**EXERCISE OBJECTIVE**
Your answer should be the lines below from the one holding "pose proof (skip_while_length isdigit" through the one holding "cbn [bind continue]. exists 1%Z.", copied exactly and with nothing else.

**RECORDS FOR THIS EXERCISE**
# # # #

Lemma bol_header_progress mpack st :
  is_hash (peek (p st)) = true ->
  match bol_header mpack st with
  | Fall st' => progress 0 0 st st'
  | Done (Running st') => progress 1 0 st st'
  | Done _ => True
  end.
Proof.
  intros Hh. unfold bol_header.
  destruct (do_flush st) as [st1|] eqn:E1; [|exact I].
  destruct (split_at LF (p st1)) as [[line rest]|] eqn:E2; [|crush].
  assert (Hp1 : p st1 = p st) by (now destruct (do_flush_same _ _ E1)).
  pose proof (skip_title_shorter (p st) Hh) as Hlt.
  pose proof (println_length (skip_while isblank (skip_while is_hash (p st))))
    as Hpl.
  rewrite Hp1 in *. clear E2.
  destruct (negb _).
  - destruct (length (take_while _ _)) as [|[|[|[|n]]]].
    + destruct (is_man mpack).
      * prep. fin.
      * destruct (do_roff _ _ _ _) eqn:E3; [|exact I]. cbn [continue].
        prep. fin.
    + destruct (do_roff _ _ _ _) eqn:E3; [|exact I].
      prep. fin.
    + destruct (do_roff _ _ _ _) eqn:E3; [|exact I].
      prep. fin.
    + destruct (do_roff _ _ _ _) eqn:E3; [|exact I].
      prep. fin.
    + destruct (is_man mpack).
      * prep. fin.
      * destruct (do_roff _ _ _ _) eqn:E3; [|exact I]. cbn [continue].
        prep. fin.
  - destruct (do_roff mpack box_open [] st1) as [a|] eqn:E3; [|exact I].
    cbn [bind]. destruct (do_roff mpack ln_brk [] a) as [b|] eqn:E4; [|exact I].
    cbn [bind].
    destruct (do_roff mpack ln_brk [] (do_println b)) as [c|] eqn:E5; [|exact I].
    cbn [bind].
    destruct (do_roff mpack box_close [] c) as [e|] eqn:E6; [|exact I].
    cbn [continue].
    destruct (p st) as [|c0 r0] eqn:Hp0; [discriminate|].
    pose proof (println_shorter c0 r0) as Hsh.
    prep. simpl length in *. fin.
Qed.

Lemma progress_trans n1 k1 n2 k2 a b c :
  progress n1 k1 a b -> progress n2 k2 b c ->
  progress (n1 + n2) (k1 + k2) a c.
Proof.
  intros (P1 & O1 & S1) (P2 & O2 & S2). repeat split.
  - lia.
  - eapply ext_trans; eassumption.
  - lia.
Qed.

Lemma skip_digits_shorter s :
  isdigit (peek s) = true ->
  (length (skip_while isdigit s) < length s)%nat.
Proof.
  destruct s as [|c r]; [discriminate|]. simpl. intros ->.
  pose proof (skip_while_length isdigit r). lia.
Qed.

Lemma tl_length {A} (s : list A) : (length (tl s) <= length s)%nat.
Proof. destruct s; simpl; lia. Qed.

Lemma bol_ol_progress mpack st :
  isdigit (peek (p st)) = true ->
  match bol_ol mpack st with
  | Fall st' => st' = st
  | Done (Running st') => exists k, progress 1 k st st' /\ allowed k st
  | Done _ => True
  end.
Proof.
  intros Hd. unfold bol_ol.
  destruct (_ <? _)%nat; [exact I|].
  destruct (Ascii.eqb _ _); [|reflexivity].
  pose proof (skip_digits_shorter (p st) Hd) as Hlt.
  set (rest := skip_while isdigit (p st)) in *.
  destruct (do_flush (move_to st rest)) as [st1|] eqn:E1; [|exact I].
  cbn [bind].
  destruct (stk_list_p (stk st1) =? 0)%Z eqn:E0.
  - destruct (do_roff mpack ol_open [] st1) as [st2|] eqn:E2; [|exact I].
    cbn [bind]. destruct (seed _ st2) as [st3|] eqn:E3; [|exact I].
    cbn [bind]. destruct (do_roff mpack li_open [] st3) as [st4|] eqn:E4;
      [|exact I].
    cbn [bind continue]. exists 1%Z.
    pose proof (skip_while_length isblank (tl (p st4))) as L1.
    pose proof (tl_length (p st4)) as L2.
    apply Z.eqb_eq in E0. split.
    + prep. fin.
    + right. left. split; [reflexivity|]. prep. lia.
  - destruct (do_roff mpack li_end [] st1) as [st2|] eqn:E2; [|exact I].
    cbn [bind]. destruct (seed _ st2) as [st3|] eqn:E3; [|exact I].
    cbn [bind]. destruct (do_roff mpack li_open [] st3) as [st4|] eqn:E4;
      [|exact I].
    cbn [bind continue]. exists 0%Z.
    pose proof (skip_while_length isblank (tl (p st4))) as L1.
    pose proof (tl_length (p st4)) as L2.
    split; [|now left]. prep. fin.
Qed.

# # # #

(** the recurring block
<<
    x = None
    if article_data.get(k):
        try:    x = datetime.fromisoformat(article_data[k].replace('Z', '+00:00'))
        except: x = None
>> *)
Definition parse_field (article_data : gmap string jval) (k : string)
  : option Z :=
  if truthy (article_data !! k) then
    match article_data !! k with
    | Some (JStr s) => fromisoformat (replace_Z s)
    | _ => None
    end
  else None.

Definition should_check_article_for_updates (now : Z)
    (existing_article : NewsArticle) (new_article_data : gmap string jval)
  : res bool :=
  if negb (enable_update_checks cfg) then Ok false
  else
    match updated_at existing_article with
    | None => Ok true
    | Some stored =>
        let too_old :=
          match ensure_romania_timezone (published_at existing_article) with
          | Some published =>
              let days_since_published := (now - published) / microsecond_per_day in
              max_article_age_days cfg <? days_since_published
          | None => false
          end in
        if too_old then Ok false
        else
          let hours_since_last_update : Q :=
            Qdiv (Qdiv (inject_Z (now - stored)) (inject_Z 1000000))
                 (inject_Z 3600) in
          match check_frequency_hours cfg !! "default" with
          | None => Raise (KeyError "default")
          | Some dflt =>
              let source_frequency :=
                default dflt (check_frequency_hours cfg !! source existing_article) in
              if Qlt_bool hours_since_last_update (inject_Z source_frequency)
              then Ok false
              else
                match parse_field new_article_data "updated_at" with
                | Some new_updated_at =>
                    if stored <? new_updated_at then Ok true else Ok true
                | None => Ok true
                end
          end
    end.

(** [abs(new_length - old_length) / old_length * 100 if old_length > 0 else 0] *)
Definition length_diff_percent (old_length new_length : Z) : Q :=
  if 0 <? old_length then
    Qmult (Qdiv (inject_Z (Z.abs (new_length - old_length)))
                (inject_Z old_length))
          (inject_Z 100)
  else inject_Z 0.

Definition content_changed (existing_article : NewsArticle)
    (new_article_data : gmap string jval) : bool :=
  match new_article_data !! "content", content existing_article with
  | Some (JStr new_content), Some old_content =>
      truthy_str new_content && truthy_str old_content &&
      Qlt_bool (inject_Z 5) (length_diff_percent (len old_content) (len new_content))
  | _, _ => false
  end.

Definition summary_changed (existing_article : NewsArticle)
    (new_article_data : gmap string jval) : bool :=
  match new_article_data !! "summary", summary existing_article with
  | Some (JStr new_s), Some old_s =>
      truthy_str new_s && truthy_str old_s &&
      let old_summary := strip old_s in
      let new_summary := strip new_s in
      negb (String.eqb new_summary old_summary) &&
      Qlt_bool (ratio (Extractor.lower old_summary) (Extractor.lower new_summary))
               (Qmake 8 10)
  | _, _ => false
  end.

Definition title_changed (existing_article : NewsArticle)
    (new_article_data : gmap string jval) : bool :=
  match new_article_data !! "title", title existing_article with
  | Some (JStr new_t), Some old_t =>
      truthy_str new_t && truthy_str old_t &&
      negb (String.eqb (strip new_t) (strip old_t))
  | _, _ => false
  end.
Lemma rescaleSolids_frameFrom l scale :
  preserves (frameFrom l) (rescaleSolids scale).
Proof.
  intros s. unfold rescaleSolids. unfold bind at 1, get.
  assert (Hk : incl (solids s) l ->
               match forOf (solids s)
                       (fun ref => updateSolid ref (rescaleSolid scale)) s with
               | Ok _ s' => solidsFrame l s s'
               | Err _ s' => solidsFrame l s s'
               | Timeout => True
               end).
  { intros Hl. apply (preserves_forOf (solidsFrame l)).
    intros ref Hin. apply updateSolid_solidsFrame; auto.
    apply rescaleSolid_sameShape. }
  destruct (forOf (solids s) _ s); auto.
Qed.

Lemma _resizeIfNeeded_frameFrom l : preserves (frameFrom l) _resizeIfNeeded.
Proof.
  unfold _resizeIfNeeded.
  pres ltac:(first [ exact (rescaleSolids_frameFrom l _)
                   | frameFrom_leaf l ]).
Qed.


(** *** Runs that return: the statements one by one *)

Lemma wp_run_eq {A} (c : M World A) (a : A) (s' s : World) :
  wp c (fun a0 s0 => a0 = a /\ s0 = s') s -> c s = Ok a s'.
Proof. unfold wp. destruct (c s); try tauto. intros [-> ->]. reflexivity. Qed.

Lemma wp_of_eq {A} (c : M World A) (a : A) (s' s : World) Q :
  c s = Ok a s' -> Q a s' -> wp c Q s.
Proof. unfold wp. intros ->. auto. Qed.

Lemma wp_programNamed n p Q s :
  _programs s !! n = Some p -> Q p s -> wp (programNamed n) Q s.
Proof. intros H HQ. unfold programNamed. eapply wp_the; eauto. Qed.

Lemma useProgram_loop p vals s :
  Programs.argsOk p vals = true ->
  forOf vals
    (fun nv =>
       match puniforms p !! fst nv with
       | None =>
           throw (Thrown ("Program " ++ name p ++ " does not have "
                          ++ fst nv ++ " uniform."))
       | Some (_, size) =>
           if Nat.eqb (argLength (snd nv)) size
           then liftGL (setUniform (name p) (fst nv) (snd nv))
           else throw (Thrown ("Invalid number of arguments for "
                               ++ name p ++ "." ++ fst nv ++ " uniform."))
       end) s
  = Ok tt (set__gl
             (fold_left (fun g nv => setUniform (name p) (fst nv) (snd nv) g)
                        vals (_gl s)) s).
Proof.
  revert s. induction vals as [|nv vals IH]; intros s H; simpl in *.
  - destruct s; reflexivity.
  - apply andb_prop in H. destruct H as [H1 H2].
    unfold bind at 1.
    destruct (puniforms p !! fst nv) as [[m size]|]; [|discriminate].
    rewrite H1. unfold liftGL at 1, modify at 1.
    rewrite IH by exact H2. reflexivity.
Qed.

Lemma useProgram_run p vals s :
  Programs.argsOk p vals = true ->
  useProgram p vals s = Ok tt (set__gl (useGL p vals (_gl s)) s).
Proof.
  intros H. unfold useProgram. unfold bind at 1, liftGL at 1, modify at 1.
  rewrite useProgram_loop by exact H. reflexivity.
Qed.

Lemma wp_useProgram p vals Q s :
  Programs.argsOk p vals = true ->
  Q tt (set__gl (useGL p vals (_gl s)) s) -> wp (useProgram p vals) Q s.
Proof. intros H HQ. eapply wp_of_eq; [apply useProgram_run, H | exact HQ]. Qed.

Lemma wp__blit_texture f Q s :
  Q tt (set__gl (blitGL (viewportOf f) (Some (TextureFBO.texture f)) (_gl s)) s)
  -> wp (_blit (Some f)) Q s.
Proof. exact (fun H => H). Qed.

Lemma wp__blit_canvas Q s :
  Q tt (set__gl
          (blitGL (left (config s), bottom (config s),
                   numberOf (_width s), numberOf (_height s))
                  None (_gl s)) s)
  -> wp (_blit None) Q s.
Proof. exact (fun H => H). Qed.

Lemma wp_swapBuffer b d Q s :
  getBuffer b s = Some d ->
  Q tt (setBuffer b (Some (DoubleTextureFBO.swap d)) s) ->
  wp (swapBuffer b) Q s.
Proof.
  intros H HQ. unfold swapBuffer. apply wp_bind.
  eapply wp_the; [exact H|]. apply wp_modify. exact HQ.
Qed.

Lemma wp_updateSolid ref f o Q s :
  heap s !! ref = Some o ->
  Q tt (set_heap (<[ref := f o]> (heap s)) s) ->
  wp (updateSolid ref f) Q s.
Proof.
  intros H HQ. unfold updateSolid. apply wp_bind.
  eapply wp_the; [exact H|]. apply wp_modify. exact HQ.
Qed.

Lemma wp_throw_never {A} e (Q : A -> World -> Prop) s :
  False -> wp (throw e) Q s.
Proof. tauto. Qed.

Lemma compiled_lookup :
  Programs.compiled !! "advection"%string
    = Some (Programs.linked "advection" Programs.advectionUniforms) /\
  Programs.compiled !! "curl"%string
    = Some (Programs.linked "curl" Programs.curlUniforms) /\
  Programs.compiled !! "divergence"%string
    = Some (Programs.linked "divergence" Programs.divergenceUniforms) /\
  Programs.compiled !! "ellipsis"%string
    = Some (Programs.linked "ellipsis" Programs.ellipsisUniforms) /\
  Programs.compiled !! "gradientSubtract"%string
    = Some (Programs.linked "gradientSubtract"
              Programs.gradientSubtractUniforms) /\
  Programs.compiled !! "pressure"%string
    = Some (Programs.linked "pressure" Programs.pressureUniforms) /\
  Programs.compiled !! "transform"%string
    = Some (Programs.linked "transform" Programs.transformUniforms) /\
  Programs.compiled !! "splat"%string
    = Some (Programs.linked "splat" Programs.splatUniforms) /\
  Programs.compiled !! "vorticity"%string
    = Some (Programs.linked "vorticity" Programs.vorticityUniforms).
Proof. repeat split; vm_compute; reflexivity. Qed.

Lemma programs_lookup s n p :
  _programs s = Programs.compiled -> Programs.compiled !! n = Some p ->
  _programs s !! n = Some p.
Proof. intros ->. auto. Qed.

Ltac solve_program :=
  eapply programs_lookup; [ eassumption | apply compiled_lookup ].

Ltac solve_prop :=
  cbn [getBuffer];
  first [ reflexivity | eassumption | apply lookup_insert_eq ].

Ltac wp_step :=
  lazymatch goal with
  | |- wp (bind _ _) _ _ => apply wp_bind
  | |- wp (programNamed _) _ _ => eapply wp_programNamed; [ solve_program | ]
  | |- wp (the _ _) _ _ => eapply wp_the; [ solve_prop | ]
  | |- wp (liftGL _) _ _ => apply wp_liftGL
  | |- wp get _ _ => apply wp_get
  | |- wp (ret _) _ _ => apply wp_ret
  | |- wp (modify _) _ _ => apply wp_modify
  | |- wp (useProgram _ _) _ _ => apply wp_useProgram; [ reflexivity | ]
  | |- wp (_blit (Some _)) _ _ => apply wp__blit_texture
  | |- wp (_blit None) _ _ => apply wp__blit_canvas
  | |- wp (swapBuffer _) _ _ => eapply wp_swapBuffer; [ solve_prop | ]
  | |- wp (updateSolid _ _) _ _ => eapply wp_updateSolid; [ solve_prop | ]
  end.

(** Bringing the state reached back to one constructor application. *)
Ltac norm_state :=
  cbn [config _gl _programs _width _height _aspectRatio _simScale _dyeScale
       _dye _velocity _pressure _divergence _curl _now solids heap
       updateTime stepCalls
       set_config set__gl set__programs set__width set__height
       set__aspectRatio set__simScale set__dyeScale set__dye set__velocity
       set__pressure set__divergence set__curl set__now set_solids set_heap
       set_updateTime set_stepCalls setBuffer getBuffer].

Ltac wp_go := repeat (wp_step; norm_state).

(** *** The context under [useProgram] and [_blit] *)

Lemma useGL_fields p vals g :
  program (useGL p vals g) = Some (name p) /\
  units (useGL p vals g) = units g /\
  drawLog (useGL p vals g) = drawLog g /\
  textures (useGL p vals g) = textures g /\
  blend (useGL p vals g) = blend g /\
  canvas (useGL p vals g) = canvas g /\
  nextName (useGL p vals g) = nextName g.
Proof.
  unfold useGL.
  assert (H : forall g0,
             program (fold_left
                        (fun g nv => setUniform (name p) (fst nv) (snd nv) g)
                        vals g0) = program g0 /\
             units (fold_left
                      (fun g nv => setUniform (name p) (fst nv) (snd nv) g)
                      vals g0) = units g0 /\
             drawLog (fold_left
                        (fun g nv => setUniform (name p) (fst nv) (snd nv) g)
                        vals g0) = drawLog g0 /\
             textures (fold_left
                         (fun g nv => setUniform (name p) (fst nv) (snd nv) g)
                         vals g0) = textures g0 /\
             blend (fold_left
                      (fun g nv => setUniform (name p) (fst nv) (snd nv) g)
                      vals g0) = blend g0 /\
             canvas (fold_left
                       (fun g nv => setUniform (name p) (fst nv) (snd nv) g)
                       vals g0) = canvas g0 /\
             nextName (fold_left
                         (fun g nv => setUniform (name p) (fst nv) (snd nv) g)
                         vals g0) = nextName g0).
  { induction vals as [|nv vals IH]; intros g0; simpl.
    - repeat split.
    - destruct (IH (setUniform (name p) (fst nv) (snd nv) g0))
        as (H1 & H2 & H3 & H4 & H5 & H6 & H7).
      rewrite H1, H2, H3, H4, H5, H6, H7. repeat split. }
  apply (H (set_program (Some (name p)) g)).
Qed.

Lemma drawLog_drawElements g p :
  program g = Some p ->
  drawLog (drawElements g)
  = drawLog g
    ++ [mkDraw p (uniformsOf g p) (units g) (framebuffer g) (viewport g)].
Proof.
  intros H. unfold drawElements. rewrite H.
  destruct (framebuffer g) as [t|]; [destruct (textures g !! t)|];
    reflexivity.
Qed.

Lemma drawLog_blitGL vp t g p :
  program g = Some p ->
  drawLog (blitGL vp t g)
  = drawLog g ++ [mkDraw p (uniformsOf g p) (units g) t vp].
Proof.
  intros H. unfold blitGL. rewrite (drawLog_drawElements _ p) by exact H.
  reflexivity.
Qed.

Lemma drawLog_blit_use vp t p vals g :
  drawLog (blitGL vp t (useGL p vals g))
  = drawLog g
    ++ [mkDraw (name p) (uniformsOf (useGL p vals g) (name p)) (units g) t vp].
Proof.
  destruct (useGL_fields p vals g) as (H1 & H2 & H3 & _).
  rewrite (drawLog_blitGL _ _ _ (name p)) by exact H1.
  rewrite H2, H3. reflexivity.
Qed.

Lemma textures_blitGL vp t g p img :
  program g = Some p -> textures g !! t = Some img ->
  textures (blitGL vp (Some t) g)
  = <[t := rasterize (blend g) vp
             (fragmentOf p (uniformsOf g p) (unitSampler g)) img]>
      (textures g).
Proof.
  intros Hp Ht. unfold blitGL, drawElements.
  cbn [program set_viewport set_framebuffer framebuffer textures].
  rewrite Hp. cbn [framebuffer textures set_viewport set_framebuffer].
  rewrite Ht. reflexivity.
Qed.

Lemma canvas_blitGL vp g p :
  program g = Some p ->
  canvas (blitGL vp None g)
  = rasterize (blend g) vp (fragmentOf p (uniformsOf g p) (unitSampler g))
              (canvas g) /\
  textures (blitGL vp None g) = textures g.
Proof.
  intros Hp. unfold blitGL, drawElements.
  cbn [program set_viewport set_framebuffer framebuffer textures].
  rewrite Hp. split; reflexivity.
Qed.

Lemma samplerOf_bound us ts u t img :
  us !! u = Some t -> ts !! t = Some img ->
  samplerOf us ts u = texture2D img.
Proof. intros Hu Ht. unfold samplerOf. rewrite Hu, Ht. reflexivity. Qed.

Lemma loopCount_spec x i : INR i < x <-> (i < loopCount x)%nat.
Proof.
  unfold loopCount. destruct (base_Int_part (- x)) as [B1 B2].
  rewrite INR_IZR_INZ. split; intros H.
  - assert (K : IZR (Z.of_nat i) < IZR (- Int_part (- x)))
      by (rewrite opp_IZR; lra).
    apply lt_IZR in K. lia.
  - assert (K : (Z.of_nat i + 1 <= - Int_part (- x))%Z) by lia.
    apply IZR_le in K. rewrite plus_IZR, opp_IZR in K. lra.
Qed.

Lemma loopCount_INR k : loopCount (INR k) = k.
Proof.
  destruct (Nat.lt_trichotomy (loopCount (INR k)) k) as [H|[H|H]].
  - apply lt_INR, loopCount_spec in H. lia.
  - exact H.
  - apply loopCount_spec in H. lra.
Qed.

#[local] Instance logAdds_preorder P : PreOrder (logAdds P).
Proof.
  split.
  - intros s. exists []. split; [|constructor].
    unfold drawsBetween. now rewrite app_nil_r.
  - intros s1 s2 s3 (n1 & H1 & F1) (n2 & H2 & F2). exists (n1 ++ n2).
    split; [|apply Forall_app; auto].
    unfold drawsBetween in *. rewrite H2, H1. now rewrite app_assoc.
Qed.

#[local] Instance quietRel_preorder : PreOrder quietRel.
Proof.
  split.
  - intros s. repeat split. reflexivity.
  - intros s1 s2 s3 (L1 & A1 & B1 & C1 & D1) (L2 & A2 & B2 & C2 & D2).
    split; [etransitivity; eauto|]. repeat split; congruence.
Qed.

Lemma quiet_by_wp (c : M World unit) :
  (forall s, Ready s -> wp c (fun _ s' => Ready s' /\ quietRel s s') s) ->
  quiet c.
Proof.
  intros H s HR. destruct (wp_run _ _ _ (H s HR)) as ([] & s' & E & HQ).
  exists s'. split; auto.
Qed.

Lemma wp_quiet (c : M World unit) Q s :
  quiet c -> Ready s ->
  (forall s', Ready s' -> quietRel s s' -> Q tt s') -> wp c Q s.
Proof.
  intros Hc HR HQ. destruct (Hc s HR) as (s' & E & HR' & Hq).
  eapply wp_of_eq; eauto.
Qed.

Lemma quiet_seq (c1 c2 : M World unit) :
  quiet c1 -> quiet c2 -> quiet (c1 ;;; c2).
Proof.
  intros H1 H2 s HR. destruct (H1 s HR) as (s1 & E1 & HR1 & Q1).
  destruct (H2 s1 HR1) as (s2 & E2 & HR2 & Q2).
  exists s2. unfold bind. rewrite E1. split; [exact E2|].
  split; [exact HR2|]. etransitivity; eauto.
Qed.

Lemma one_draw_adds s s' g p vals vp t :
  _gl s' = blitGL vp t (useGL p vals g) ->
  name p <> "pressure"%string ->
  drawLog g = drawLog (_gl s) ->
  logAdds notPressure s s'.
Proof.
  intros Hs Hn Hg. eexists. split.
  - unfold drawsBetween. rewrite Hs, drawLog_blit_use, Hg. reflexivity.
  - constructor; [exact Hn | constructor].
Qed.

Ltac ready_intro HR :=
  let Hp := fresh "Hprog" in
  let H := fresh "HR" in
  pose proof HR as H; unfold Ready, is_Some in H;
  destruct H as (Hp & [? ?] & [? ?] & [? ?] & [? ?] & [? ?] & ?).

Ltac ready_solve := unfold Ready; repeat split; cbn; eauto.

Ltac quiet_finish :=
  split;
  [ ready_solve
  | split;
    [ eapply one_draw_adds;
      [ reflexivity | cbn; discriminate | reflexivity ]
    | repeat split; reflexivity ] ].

# # # #

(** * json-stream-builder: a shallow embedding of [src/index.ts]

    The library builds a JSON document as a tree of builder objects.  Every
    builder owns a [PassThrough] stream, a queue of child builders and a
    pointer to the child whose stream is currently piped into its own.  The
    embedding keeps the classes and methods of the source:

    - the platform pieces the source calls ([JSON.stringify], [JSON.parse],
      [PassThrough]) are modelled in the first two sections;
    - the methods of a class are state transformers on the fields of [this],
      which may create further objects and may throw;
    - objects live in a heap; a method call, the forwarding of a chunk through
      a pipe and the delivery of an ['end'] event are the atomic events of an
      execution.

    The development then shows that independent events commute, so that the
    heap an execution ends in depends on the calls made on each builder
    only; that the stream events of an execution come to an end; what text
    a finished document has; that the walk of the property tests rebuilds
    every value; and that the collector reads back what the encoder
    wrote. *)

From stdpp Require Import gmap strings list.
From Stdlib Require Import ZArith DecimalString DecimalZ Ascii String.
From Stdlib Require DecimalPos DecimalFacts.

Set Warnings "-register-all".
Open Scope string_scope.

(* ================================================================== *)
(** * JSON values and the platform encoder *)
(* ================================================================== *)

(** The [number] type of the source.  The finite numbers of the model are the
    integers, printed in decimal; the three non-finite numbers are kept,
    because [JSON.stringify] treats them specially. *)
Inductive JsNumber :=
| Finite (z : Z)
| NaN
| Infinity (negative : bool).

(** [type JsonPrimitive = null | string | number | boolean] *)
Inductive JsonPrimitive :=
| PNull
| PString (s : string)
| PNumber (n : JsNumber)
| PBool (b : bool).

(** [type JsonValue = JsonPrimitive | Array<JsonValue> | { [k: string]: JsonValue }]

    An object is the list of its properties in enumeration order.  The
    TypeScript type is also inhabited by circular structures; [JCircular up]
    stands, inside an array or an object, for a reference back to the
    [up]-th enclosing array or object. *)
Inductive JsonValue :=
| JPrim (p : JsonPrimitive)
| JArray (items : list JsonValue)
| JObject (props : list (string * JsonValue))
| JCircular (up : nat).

# # # #

**SOLUTION FOR THIS EXERCISE**
  pose proof (skip_while_length isdigit r). lia.
Qed.

Lemma tl_length {A} (s : list A) : (length (tl s) <= length s)%nat.
Proof. destruct s; simpl; lia. Qed.

Lemma bol_ol_progress mpack st :
  isdigit (peek (p st)) = true ->
  match bol_ol mpack st with
  | Fall st' => st' = st
  | Done (Running st') => exists k, progress 1 k st st' /\ allowed k st
  | Done _ => True
  end.
Proof.
  intros Hd. unfold bol_ol.
  destruct (_ <? _)%nat; [exact I|].
  destruct (Ascii.eqb _ _); [|reflexivity].
  pose proof (skip_digits_shorter (p st) Hd) as Hlt.
  set (rest := skip_while isdigit (p st)) in *.
  destruct (do_flush (move_to st rest)) as [st1|] eqn:E1; [|exact I].
  cbn [bind].
  destruct (stk_list_p (stk st1) =? 0)%Z eqn:E0.
  - destruct (do_roff mpack ol_open [] st1) as [st2|] eqn:E2; [|exact I].
    cbn [bind]. destruct (seed _ st2) as [st3|] eqn:E3; [|exact I].
    cbn [bind]. destruct (do_roff mpack li_open [] st3) as [st4|] eqn:E4;
      [|exact I].
    cbn [bind continue]. exists 1%Z.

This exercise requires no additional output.